-- What the task asks --
Give back exactly the stretch of data below from the line holding "Context (enc : EncryptionService)" through the line holding "Record users_wf db", both ends included, and leave the remaining lines out.

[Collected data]
━━━━━━━━━━

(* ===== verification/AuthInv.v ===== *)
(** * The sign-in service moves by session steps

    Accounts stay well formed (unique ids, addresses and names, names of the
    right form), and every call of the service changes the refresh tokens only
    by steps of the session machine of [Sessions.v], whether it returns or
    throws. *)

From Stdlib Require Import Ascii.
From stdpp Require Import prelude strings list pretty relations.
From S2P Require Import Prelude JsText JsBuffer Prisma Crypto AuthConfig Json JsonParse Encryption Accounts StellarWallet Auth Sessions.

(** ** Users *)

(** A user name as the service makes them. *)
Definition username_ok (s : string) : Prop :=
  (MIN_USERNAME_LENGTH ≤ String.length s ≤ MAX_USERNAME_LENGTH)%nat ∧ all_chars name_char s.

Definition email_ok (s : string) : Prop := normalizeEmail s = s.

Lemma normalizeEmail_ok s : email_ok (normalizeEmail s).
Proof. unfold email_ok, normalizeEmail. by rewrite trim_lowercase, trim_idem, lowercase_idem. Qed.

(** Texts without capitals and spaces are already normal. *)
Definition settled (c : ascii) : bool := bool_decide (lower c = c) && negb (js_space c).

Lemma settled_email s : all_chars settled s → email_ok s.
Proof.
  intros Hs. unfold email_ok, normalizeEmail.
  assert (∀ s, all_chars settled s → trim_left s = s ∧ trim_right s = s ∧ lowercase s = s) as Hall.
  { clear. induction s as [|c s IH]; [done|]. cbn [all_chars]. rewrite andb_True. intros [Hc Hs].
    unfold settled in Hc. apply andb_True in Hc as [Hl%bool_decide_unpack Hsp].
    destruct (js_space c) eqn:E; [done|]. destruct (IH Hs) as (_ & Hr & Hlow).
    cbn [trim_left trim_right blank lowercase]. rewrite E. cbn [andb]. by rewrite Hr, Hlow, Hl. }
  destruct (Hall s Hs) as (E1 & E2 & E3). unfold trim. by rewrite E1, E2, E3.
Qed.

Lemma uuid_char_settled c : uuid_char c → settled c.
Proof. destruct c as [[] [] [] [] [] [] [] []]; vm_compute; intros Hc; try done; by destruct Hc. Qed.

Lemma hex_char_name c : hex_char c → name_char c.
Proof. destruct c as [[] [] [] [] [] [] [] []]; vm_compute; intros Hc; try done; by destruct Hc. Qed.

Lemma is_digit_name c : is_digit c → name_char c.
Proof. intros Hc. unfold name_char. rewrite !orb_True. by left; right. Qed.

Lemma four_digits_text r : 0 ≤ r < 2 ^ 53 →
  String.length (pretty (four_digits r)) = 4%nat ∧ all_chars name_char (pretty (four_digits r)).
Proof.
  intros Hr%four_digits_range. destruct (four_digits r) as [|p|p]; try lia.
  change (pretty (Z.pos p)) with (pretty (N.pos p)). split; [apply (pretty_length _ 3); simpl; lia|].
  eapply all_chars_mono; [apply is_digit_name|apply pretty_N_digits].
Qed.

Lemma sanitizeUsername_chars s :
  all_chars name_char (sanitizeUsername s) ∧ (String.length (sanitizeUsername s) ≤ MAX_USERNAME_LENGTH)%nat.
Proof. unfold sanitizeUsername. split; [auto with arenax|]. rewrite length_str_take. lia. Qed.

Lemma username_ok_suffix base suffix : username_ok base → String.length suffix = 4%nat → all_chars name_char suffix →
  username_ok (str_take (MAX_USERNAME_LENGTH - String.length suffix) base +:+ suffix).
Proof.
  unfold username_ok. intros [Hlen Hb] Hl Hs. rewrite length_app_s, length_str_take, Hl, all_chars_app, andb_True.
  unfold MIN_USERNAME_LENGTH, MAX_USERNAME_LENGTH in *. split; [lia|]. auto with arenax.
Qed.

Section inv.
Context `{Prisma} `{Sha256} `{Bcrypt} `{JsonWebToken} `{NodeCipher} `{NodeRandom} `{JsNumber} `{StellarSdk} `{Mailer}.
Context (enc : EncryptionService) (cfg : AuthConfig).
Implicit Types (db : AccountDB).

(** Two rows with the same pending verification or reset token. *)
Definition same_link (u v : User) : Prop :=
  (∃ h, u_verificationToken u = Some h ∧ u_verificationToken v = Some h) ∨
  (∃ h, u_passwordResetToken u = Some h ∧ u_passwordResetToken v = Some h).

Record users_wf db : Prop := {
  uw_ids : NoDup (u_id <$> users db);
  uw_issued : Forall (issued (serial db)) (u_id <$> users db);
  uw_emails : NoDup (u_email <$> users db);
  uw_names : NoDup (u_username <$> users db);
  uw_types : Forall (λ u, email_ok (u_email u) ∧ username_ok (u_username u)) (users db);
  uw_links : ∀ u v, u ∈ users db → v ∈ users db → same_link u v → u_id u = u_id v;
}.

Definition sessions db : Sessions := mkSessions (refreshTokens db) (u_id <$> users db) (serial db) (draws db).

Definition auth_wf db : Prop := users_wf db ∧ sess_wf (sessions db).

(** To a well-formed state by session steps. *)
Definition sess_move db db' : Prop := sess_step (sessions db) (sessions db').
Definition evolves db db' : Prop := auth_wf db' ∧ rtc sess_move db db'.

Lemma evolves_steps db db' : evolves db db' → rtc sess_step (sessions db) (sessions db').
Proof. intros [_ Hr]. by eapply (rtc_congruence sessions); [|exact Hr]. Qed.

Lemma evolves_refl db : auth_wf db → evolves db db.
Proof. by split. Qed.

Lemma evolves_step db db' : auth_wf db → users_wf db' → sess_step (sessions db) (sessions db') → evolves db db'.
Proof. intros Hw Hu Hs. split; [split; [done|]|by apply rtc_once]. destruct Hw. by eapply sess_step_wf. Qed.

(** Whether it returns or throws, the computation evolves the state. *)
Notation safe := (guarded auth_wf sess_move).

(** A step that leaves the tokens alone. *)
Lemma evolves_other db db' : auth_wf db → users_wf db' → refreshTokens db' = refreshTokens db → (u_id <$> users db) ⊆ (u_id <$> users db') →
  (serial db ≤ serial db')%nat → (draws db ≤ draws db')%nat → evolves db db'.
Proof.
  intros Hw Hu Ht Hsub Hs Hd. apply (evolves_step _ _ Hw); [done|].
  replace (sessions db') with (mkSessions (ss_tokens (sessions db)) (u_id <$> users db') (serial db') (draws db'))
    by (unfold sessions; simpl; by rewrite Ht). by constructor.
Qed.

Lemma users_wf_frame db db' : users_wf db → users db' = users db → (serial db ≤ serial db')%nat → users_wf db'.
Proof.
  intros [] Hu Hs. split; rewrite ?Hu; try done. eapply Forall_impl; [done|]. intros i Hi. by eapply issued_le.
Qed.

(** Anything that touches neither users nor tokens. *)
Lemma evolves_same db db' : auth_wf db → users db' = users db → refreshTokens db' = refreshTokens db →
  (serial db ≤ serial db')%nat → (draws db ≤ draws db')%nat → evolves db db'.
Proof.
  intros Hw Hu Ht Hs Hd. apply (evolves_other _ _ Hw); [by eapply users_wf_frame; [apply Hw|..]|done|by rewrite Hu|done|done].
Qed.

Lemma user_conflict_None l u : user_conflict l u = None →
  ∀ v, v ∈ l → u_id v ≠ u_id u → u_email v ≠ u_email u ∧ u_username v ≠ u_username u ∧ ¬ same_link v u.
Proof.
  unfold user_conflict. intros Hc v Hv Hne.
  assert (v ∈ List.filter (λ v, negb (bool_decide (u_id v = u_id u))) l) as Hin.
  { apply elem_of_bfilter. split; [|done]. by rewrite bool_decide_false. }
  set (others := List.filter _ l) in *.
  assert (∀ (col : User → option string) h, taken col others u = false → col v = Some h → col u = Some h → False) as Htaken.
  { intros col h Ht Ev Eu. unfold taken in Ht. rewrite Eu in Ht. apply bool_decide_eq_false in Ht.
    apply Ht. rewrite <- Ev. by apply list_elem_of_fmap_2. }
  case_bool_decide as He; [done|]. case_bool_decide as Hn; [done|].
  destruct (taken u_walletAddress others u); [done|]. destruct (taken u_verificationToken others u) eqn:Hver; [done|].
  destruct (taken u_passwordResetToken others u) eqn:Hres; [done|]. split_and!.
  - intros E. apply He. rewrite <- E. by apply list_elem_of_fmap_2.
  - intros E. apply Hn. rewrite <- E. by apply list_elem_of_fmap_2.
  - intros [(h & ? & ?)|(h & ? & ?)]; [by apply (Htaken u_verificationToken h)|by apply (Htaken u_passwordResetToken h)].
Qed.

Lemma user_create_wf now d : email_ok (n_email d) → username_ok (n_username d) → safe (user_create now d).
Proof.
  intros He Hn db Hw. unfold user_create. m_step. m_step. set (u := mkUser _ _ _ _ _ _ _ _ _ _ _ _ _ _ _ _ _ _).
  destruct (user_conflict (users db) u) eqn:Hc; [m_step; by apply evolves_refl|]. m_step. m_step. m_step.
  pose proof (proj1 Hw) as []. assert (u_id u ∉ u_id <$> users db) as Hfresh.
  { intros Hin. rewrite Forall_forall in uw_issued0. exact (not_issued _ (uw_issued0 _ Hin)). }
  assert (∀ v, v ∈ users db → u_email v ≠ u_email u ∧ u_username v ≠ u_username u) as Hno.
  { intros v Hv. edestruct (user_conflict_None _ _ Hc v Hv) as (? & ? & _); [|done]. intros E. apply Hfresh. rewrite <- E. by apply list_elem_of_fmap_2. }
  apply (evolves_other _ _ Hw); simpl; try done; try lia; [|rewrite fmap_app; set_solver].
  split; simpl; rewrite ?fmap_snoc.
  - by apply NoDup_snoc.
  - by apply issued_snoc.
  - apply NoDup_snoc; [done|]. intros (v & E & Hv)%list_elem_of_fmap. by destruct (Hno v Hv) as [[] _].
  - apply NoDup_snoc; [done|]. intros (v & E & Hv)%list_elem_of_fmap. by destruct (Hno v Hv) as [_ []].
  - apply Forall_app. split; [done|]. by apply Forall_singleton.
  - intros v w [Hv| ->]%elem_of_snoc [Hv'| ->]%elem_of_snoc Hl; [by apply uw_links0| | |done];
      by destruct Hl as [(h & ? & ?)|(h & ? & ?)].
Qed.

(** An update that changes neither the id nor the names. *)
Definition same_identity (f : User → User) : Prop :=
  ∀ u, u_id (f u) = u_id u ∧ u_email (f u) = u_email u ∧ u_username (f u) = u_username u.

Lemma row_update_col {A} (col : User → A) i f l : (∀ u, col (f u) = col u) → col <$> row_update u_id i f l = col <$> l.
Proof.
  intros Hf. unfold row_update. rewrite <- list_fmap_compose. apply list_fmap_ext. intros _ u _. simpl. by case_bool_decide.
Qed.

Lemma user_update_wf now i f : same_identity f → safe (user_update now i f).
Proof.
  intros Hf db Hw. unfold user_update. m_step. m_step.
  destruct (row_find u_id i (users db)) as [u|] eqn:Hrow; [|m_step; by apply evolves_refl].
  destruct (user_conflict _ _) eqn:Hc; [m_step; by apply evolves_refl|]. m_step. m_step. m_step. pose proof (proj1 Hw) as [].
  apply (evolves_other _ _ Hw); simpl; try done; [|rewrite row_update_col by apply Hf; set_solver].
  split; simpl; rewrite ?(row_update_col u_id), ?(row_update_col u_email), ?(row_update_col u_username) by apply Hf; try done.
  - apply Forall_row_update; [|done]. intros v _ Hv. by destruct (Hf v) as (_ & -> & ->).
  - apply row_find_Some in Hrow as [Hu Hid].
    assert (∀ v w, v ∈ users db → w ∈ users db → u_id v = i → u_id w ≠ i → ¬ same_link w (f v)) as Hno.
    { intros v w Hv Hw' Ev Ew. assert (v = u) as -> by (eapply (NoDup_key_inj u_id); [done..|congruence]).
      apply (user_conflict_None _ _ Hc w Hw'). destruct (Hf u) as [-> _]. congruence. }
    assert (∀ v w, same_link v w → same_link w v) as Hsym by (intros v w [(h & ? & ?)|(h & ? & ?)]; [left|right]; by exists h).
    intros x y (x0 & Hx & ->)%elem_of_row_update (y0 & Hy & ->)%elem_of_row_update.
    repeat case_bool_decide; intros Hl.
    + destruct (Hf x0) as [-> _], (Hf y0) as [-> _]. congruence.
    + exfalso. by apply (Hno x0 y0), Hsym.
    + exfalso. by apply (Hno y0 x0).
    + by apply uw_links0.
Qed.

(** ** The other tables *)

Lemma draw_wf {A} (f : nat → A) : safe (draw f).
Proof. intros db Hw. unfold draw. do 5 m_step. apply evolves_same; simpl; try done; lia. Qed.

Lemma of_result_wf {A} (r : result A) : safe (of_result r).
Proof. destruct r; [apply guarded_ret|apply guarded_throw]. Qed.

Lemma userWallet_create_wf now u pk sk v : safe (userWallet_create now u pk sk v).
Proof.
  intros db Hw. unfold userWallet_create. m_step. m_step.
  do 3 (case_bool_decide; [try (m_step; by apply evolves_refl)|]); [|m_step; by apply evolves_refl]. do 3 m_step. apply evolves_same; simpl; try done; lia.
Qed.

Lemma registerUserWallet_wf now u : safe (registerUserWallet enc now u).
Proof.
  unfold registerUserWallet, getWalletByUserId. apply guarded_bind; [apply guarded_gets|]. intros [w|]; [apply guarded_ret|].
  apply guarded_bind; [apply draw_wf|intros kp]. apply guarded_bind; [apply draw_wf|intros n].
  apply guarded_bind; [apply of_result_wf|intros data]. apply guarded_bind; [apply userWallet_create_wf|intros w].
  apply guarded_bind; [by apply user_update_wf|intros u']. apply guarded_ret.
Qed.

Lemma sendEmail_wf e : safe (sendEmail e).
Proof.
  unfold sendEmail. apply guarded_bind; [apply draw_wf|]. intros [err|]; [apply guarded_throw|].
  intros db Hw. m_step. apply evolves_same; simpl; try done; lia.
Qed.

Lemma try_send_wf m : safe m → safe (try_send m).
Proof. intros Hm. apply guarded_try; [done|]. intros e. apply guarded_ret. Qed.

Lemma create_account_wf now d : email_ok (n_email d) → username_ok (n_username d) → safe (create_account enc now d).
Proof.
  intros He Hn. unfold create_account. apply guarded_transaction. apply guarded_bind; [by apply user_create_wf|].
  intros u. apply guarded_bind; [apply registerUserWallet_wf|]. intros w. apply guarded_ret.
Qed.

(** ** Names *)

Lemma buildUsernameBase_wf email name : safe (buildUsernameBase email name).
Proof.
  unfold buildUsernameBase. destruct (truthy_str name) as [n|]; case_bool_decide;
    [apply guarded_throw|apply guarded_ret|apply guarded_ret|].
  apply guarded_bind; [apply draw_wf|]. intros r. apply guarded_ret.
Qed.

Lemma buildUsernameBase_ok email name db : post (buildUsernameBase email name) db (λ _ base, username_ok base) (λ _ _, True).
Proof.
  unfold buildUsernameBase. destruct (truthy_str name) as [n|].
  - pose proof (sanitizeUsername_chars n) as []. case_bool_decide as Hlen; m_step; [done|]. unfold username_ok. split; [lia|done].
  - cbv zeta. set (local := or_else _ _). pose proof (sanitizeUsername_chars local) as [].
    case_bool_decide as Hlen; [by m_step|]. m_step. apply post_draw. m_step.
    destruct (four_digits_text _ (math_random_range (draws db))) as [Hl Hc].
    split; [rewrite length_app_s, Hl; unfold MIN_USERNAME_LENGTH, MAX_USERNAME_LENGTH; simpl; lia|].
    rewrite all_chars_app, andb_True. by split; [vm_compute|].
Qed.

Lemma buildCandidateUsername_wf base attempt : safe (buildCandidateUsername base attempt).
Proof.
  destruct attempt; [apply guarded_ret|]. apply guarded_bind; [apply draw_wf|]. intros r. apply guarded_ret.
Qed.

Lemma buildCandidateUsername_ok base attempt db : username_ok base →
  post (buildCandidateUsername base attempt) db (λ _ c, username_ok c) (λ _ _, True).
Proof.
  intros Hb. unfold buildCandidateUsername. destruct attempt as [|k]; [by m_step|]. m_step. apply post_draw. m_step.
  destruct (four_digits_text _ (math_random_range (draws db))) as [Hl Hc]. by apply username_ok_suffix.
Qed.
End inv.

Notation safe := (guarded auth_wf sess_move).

━━━━━━━━━━

-- Final answer --
Context (enc : EncryptionService) (cfg : AuthConfig).
Implicit Types (db : AccountDB).

(** Two rows with the same pending verification or reset token. *)
Definition same_link (u v : User) : Prop :=
  (∃ h, u_verificationToken u = Some h ∧ u_verificationToken v = Some h) ∨
  (∃ h, u_passwordResetToken u = Some h ∧ u_passwordResetToken v = Some h).

Record users_wf db : Prop := {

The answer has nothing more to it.